For this exercise, reproduce the entries below exactly, but only from the line containing "- destruct o" through the line containing "generalize (SCMStatusDeliveryClaimOutcomeFromExisting (norm", both included.

□ □ □ □ □ □ □

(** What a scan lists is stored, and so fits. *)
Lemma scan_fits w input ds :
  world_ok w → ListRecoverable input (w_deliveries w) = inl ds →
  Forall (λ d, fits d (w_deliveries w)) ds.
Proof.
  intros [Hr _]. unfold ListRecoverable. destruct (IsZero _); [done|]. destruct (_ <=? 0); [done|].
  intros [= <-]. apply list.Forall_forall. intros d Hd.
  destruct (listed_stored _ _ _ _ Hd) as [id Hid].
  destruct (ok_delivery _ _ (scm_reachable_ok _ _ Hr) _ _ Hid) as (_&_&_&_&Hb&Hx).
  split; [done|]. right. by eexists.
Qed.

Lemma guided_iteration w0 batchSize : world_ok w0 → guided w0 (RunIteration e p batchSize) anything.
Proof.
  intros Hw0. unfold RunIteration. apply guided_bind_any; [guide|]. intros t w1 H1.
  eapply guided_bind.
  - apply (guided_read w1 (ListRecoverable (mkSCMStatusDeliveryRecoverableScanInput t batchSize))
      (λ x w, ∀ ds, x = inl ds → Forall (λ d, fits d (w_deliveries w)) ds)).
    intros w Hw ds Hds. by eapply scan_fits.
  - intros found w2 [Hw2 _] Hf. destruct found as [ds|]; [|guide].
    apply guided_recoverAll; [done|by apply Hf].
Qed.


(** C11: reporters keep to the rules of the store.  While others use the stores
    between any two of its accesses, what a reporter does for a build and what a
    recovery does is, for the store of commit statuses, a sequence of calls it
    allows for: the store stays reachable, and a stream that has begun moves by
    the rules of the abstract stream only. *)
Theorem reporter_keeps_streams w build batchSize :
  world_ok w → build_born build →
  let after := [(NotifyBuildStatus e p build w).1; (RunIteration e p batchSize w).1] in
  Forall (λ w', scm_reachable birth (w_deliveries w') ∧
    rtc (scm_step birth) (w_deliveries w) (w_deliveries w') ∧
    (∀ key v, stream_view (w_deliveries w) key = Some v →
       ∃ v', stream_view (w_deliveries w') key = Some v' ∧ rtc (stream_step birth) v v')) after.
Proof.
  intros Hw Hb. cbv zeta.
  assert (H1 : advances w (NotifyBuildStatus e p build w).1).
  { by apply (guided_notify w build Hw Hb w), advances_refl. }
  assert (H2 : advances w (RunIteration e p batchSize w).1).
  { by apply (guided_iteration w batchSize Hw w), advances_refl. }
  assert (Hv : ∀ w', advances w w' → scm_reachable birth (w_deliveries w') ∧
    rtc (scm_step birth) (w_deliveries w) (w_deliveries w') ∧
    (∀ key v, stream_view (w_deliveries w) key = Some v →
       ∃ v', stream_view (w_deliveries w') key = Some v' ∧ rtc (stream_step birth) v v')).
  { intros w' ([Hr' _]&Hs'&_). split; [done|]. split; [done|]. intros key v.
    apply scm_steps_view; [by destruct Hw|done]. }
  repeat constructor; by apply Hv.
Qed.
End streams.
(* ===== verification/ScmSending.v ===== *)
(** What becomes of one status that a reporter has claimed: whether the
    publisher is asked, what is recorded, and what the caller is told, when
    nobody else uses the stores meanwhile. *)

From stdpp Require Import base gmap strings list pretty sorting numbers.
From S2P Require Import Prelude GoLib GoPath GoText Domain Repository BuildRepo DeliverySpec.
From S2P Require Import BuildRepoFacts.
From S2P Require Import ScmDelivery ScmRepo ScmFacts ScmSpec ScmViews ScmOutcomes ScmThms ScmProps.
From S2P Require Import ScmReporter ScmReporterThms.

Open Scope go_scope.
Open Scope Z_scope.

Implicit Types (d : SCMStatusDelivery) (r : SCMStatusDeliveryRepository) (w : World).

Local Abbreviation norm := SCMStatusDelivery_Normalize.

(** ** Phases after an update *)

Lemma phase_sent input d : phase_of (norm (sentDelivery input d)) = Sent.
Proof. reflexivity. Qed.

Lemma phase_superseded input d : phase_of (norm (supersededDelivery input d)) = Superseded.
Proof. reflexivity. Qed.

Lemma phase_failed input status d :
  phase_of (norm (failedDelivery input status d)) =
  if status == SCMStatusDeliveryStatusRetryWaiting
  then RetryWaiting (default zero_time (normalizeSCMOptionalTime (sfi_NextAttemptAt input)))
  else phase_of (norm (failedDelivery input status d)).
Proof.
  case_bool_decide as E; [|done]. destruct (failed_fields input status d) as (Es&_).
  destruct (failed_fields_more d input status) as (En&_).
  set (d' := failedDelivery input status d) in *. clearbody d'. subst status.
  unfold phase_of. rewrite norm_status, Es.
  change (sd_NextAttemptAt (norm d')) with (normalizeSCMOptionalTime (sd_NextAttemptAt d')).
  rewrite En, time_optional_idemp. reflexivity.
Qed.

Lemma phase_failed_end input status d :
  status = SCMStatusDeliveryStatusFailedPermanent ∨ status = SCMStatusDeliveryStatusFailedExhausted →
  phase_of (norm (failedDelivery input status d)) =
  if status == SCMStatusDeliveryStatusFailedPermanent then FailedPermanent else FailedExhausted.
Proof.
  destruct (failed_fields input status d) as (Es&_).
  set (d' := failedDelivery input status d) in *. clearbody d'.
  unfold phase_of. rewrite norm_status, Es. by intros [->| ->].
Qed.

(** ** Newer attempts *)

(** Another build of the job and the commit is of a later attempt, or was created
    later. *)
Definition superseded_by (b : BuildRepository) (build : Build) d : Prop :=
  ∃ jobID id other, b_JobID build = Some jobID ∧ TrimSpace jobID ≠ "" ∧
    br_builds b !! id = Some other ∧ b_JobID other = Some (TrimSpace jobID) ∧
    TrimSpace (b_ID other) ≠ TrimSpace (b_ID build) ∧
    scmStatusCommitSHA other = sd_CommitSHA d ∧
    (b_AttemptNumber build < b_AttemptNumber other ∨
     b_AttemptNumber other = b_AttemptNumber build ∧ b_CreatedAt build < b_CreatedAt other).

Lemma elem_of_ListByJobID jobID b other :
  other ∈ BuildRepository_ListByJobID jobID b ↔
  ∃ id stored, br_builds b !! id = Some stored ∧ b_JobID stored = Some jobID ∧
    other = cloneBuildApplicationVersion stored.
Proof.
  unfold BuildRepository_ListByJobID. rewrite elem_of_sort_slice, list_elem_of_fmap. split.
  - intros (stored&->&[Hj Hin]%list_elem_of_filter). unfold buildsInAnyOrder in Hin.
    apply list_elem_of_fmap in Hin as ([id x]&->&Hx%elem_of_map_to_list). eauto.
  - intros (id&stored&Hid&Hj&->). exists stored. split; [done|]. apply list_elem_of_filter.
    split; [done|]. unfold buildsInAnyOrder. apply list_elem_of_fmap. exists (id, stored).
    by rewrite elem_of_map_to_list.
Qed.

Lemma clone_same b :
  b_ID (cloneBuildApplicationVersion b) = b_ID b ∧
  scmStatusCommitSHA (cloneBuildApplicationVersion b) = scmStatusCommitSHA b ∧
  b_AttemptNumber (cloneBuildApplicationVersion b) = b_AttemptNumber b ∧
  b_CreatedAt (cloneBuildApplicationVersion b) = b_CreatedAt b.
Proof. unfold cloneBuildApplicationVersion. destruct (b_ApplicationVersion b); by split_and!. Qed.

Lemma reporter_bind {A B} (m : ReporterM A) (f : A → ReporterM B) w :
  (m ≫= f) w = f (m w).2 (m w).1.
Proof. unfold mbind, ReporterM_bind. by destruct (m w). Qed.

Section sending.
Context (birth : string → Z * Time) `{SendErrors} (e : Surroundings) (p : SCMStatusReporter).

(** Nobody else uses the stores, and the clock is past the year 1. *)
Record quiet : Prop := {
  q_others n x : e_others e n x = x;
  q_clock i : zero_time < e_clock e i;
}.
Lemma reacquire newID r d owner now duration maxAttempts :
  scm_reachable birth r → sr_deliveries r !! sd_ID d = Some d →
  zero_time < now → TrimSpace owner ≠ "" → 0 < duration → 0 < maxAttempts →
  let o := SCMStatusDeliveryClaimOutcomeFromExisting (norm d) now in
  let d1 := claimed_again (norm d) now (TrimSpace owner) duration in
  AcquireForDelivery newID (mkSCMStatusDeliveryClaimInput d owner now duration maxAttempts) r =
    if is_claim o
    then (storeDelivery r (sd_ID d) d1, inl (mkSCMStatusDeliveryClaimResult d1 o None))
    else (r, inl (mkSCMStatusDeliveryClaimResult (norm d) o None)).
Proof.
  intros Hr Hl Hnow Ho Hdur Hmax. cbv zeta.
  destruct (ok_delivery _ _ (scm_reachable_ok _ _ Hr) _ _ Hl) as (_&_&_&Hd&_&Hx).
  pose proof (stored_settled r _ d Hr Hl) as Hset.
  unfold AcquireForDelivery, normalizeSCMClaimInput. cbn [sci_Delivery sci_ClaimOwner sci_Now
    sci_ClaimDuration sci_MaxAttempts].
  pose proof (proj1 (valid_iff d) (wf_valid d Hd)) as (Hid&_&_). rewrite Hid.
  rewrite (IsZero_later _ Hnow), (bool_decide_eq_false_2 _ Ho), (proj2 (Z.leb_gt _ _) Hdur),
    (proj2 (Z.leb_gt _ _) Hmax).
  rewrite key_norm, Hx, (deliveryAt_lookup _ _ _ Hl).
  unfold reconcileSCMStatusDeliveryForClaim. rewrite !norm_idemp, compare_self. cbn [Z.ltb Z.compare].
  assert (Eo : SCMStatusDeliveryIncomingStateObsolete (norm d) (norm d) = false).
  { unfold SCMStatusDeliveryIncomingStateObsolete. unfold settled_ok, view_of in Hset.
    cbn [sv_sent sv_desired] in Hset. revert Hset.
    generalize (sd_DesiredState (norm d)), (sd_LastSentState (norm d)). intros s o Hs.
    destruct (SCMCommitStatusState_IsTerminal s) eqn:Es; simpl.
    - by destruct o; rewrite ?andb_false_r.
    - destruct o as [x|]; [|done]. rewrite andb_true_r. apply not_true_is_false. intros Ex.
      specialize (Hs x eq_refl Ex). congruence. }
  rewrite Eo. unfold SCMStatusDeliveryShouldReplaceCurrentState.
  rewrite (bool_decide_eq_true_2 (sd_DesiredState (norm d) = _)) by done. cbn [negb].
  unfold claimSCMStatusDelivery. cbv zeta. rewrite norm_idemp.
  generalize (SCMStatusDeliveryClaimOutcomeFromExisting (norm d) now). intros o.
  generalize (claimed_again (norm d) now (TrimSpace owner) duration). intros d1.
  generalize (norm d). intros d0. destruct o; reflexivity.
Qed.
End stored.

□ □ □ □ □ □ □

* _Output of the task_:
    - destruct o as [x|]; [|done]. rewrite andb_true_r. apply not_true_is_false. intros Ex.
      specialize (Hs x eq_refl Ex). congruence. }
  rewrite Eo. unfold SCMStatusDeliveryShouldReplaceCurrentState.
  rewrite (bool_decide_eq_true_2 (sd_DesiredState (norm d) = _)) by done. cbn [negb].
  unfold claimSCMStatusDelivery. cbv zeta. rewrite norm_idemp.
  generalize (SCMStatusDeliveryClaimOutcomeFromExisting (norm d) now). intros o.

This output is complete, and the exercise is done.